From the records below, please repeat exactly the line that has "existsb (fun r => au_Seq r =? au_Seq (next_row", the line that has "Theorem audit_log_stays_chained T", and every line between them, and nothing else.

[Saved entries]

◇ ◇ ◇ ◇ ◇

(* ===== verification/AuditChain.v ===== *)
(** * internal/store/audit.go: the hash-chained audit log

    Every Harbor component records its actions with [AppendAudit]; [VerifyAudit]
    walks the chain. [sha256] is a parameter: nothing is assumed of it, tampering is
    reduced to exhibiting a collision. *)

From S2P Require Import Prelude Db Bytes.
From stdpp Require Import prelude strings list relations.
From Stdlib Require Import ZArith Lia.
Open Scope Z_scope.

(** [Audit], a row of audit_log. *)
Record Audit : Type := mkAudit {
  au_Seq : Z;
  au_TS : Z;
  au_Actor : string;
  au_Action : string;
  au_Target : string;
  au_Details : string;
  au_PrevHash : string;
  au_Hash : string;
}.

(** The ways a chain can be inconsistent, all wrapped by [ErrAuditTampered]. *)
Inductive tampered : Type := SeqGap | BrokenLink | HashMismatch.

Inductive aerr : Type := AU_Duplicated | AU_Fault.
#[export] Instance aerr_db : DbError aerr := AU_Fault.

(** audit_log in primary-key order. *)
Definition AStore : Type := list Audit.

Fixpoint zeros (n : nat) : string :=
  match n with O => EmptyString | S n => String Ascii.zero (zeros n) end.

Definition genesisPrev : string := zeros 32.

Section chain.
Context (sha256 : string -> string).

(** The bytes [auditHash] feeds to the hash. *)
Definition audit_msg (e : Audit) : string :=
  be8 (u64 (au_Seq e)) +:+ (be8 (u64 (au_TS e)) +:+ (writeField (au_Actor e) +:+ (writeField (au_Action e) +:+
  (writeField (au_Target e) +:+ (writeField (au_Details e) +:+ (writeField (au_PrevHash e) +:+ EmptyString)))))).

Definition auditHash (e : Audit) : string := sha256 (audit_msg e).

(** The row appended after [last]. *)
Definition next_row (last : option Audit) (t : Z) (actor action target details : string) : Audit :=
  let (seq, prev) := match last with
                     | Some l => (au_Seq l + 1, au_Hash l)
                     | None => (1, genesisPrev)
                     end in
  let e := mkAudit seq t actor action target details prev EmptyString in
  mkAudit seq t actor action target details prev (auditHash e).

Definition AppendAudit (postgres : bool) (actor action target details : string) : M AStore aerr Audit :=
  tx (
    _ ← (if postgres then exec (fun s => ((), s)) else mret ());
    l ← query (fun s : AStore => last s);
    t ← now;
    let e := next_row l t actor action target details in
    _ ← exec_err (fun s => if existsb (fun r => au_Seq r =? au_Seq e) s then Err AU_Duplicated
                           else Ok ((), s ++ [e]));
    mret e).

(** The loop of [VerifyAudit]: rows verified and the first inconsistency. *)
Fixpoint verify_rows (prev : string) (want : Z) (rows : list Audit) : Z * option tampered :=
  match rows with
  | [] => (want - 1, None)
  | r :: rows =>
      if negb (au_Seq r =? want) then (want - 1, Some SeqGap)
      else if decide (au_PrevHash r <> prev) then (au_Seq r - 1, Some BrokenLink)
      else if decide (au_Hash r <> auditHash r) then (au_Seq r - 1, Some HashMismatch)
      else verify_rows (au_Hash r) (want + 1) rows
  end.

Definition VerifyAudit : M AStore aerr (Z * option tampered) :=
  rows ← query (fun s : AStore => s);
  mret (verify_rows genesisPrev 1 rows).

(** ** The chain *)

(** [e] continues a chain whose last hash is [prev] with sequence number [want]. *)
Definition links (prev : string) (want : Z) (e : Audit) : Prop :=
  au_Seq e = want /\ au_PrevHash e = prev /\ au_Hash e = auditHash e.

Definition head_hash (prev : string) (rows : list Audit) : string :=
  match last rows with Some r => au_Hash r | None => prev end.

Lemma head_hash_cons prev r rows : head_hash prev (r :: rows) = head_hash (au_Hash r) rows.
Proof. unfold head_hash. rewrite last_cons. by destruct (last rows). Qed.

Lemma verify_snoc prev want rows e n :
  verify_rows prev want (rows ++ [e]) = (n, None) <->
  verify_rows prev want rows = (n - 1, None) /\ links (head_hash prev rows) (want + Z.of_nat (length rows)) e.
Proof.
  revert prev want. induction rows as [|r rows IH]; intros prev want.
  - cbn. unfold links, head_hash. cbn. rewrite Z.add_0_r. destruct (au_Seq e =? want) eqn:E; bool_split; cbn [negb].
    + destruct (decide _) as [|H2%dec_stable]; [split; [done|intros [_ (?&?&?)]; congruence]|].
      destruct (decide _) as [|H3%dec_stable]; [split; [done|intros [_ (?&?&?)]; congruence]|].
      split; [intros [= <-]; split; [do 2 f_equal; lia|done]|intros [[= Hn] _]; f_equal; lia].
    + split; [done|intros [_ (?&?&?)]; lia].
  - cbn [app verify_rows]. destruct (negb _); [split; [done|intros [? _]; done]|].
    destruct (decide _); [split; [done|intros [? _]; done]|].
    destruct (decide _); [split; [done|intros [? _]; done]|].
    rewrite IH, head_hash_cons. cbn [length].
    replace (want + 1 + Z.of_nat (length rows)) with (want + Z.of_nat (S (length rows))) by lia. done.
Qed.

Lemma verify_count prev want rows n : verify_rows prev want rows = (n, None) -> n = want - 1 + Z.of_nat (length rows).
Proof.
  revert prev want. induction rows as [|r rows IH]; intros prev want; cbn [verify_rows length]; [intros [= <-]; lia|].
  repeat (case_match; [done|]). intros ->%IH. lia.
Qed.

(** The log is intact. *)
Definition chain_ok (s : AStore) : Prop := verify_rows genesisPrev 1 s = (Z.of_nat (length s), None).

(** Somebody's append. *)
Definition append_step (s s' : AStore) : Prop :=
  s' = s \/ exists t actor action target details, s' = s ++ [next_row (last s) t actor action target details].

Lemma next_row_links rows t a b c d : chain_ok rows ->
  links (head_hash genesisPrev rows) (1 + Z.of_nat (length rows)) (next_row (last rows) t a b c d).
Proof.
  intros Hok. unfold next_row, head_hash. destruct (last rows) as [l|] eqn:El; [|destruct rows; [done|]].
  - apply last_Some in El as [pre ->]. apply verify_snoc in Hok as [Hpre (Hs & _)]. apply verify_count in Hpre.
    rewrite length_app. cbn [length]. unfold links. cbn. split_and!; [|done|done]. lia.
  - rewrite last_cons in El. by destruct (last rows).
Qed.

Lemma append_chain s s' : append_step s s' -> chain_ok s -> chain_ok s'.
Proof.
  intros [->|(t & a & b & c & d & ->)] Hok; [done|]. unfold chain_ok. rewrite length_app. cbn [length].
  apply verify_snoc. replace (Z.of_nat (length s + 1) - 1) with (Z.of_nat (length s)) by lia.
  split; [exact Hok|]. by apply next_row_links.
Qed.

Lemma chain_seq s r : chain_ok s -> r ∈ s -> au_Seq r <= Z.of_nat (length s).
Proof.
  revert r. induction s as [|e s IH] using rev_ind; intros r Hok; [by intros ?%elem_of_nil|].
  apply verify_snoc in Hok as [Hpre (Hs & _)]. rewrite length_app in *. cbn [length] in *.
  replace (Z.of_nat (length s + 1) - 1) with (Z.of_nat (length s)) in Hpre by lia.
  intros [Hin| ->%list_elem_of_singleton]%elem_of_app; [specialize (IH r Hpre Hin)|]; lia.
Qed.

Lemma next_row_fresh s t a b c d : chain_ok s ->
  existsb (fun r => au_Seq r =? au_Seq (next_row (last s) t a b c d)) s = false.
Proof.
  intros Hok. apply existsb_elem_false. intros r Hr. apply Z.eqb_neq.
  destruct (next_row_links s t a b c d Hok) as [-> _]. pose proof (chain_seq s r Hok Hr). lia.
Qed.

(** The log stays a chain under concurrent writers. Whatever other writers
    append between two calls and whatever calls fail, [AppendAudit] only ever
    appends one linked row, which records the actor, action, target and details
    given; and a verification at any time accepts every row written so far, or
    reports that it could not read, never tampering. *)
Theorem audit_log_stays_chained T pg actor action target details s : chain_ok s ->
  wpt T (rtc append_step) append_step (AppendAudit pg actor action target details) (fun res s' =>
    chain_ok s' /\ forall e, res = Ok e -> last s' = Some e /\ au_Actor e = actor /\ au_Action e = action /\
      au_Target e = target /\ au_Details e = details /\ T (au_TS e)) s /\
  wpt T (rtc append_step) append_step VerifyAudit (fun res s' => chain_ok s' /\
    (res = Err AU_Fault \/ res = Ok (Z.of_nat (length s'), None))) s.
Proof.
  intros Hok.
  assert (Hst : forall a b, rtc append_step a b -> chain_ok a -> chain_ok b).
  { intros a b H. apply rtc_invariant with (2 := H). apply append_chain. }
  split.
  - unfold AppendAudit. wp_step; pose proof (Hst _ _ HR Hok) as Hok0; [by split|].
    assert (Hbody : wpt T eq (fun _ _ => True)
      (l ← query (fun s : AStore => last s); t ← now;
       let e := next_row l t actor action target details in
       _ ← exec_err (fun s => if existsb (fun r => au_Seq r =? au_Seq e) s then Err AU_Duplicated else Ok ((), s ++ [e]));
       mret e)
      (fun r s2 => match r with
        | Ok a => append_step s0 s2 /\ chain_ok s2 /\ forall e, Ok a = Ok (E:=aerr) e -> last s2 = Some e /\
            au_Actor e = actor /\ au_Action e = action /\ au_Target e = target /\ au_Details e = details /\ T (au_TS e)
        | Err e => chain_ok s0 /\ forall e', Err (A:=Audit) e = Ok e' -> last s0 = Some e' /\
            au_Actor e' = actor /\ au_Action e' = action /\ au_Target e' = target /\ au_Details e' = details /\ T (au_TS e')
        end) s0).
    { wp_step. wp_step; [by split|]. wp_step. wp_step. wp_step. wp_step; [by split|].
      rewrite next_row_fresh by done. split; [done|]. wp_step.
      assert (Hg : append_step s0 (s0 ++ [next_row (last s0) t actor action target details])) by (right; eauto 6).
      split; [done|]. split; [by eapply append_chain|]. intros e [= <-]. rewrite last_snoc. split; [done|].
      unfold next_row. by destruct (last s0). }
    wp_step. destruct pg; [wp_step; [by split|]; by split|by wp_step].
  - unfold VerifyAudit. wp_step. wp_step; pose proof (Hst _ _ HR Hok) as Hok0; [by split; [|left]|].
    wp_step. split; [done|]. right. f_equal. exact Hok0.
Qed.

(** Rows as the column types bound them. *)
Definition row_ok (e : Audit) : Prop :=
  int64_ok (au_Seq e) /\ int64_ok (au_TS e) /\
  Forall (fun f => len f < 2 ^ 64) [au_Actor e; au_Action e; au_Target e; au_Details e; au_PrevHash e].

(** The encoding is unambiguous: every field but the hash itself is committed. *)
Lemma audit_msg_inj e e' : row_ok e -> row_ok e' -> audit_msg e = audit_msg e' ->
  au_Seq e = au_Seq e' /\ au_TS e = au_TS e' /\ au_Actor e = au_Actor e' /\ au_Action e = au_Action e' /\
  au_Target e = au_Target e' /\ au_Details e = au_Details e' /\ au_PrevHash e = au_PrevHash e'.
Proof.
  intros (Hs & Ht & Hf) (Hs' & Ht' & Hf'). unfold audit_msg. intros H.
  repeat match goal with HF : Forall _ (_ :: _) |- _ => apply Forall_cons in HF as [? HF] end.
  apply str_app_inj in H as [Heq1%be8_int64_inj H]; [|done..|unfold be8; by rewrite !be_length].
  apply str_app_inj in H as [Heq2%be8_int64_inj H]; [|done..|unfold be8; by rewrite !be_length].
  apply writeField_inj in H as [Heq3 H]; [|done..]. apply writeField_inj in H as [Heq4 H]; [|done..].
  apply writeField_inj in H as [Heq5 H]; [|done..]. apply writeField_inj in H as [Heq6 H]; [|done..].
  apply writeField_inj in H as [Heq7 H]; [|done..]. done.
Qed.

(** Two rows whose bytes differ and whose hashes do not. *)
Definition collision (rows rows' : list Audit) : Prop :=
  exists e e', e ∈ rows /\ e' ∈ rows' /\ audit_msg e <> audit_msg e' /\ auditHash e = auditHash e'.

(** C31: tampering is evident. Two logs that both verify, have the same number of
    rows and end in the same hash are equal row by row, unless a SHA-256 collision
    between two of their rows is at hand: no edit, reorder, insertion or removal
    below a known head survives verification. *)
Theorem audit_tamper_evident rows rows' n :
  Forall row_ok rows -> Forall row_ok rows' ->
  verify_rows genesisPrev 1 rows = (n, None) -> verify_rows genesisPrev 1 rows' = (n, None) ->
  head_hash genesisPrev rows = head_hash genesisPrev rows' ->
  rows = rows' \/ collision rows rows'.
Proof.
  revert rows' n. induction rows as [|e rows IH] using rev_ind; intros rows' n Hw Hw' Hv Hv' Hh.
  - apply verify_count in Hv, Hv'. left. destruct rows'; [done|cbn in *; lia].
  - destruct rows' as [|e' rows' _] using rev_ind.
    { apply verify_count in Hv, Hv'. rewrite length_app in Hv. cbn in *. lia. }
    apply verify_snoc in Hv as [Hv (Hs & Hp & Hx)]. apply verify_snoc in Hv' as [Hv' (Hs' & Hp' & Hx')].
    apply Forall_app in Hw as [Hw Hwe], Hw' as [Hw' Hwe']. rewrite Forall_singleton in Hwe, Hwe'.
    unfold head_hash in Hh. rewrite !last_snoc in Hh.
    destruct (decide (audit_msg e = audit_msg e')) as [Hm|Hm].
    + destruct (audit_msg_inj e e' Hwe Hwe' Hm) as (?&?&?&?&?&?&Hprev).
      assert (e = e') as -> by (destruct e, e'; cbn in *; congruence).
      destruct (IH rows' (n - 1)) as [->|(x & y & Hxin & Hyin & ?)]; [done..| |by left|].
      * congruence.
      * right. exists x, y. rewrite !elem_of_app. tauto.
    + right. exists e, e'. split_and!; [apply elem_of_app; right; by apply list_elem_of_singleton..|done|congruence].
Qed.
End chain.

(** ** A log of two rows *)

(** A stand-in digest for the examples. *)
Definition demo_digest (s : string) : string := be 4 (of_be 0 s).

Definition demo_log : AStore :=
  (run 9 (_ ← AppendAudit demo_digest true "alice" "netblock-add" "web" "";
          AppendAudit demo_digest true "bob" "rollout-start" "rollout#1" "lane=policy") []).2.

Lemma audit_log_stays_chained_witness :
  chain_ok demo_digest demo_log /\
  wpt (fun _ => True) (rtc (append_step demo_digest)) (append_step demo_digest) (VerifyAudit demo_digest)
    (fun res s' => chain_ok demo_digest s' /\ (res = Err AU_Fault \/ res = Ok (Z.of_nat (length s'), None))) demo_log.
Proof.
  split; [vm_compute; reflexivity|].
  apply (audit_log_stays_chained demo_digest (fun _ => True) true "alice" "x" "y" "z" demo_log).
  vm_compute. reflexivity.
Defined.

Lemma audit_tamper_evident_witness : demo_log = demo_log \/ collision demo_digest demo_log demo_log.
Proof.
  assert (Hok : Forall row_ok demo_log).
  { repeat constructor; vm_compute; done. }
  apply (audit_tamper_evident demo_digest demo_log demo_log 2); [exact Hok|exact Hok|vm_compute; reflexivity..|reflexivity].
Defined.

◇ ◇ ◇ ◇ ◇

● Task solution
  existsb (fun r => au_Seq r =? au_Seq (next_row (last s) t a b c d)) s = false.
Proof.
  intros Hok. apply existsb_elem_false. intros r Hr. apply Z.eqb_neq.
  destruct (next_row_links s t a b c d Hok) as [-> _]. pose proof (chain_seq s r Hok Hr). lia.
Qed.

(** The log stays a chain under concurrent writers. Whatever other writers
    append between two calls and whatever calls fail, [AppendAudit] only ever
    appends one linked row, which records the actor, action, target and details
    given; and a verification at any time accepts every row written so far, or
    reports that it could not read, never tampering. *)
Theorem audit_log_stays_chained T pg actor action target details s : chain_ok s ->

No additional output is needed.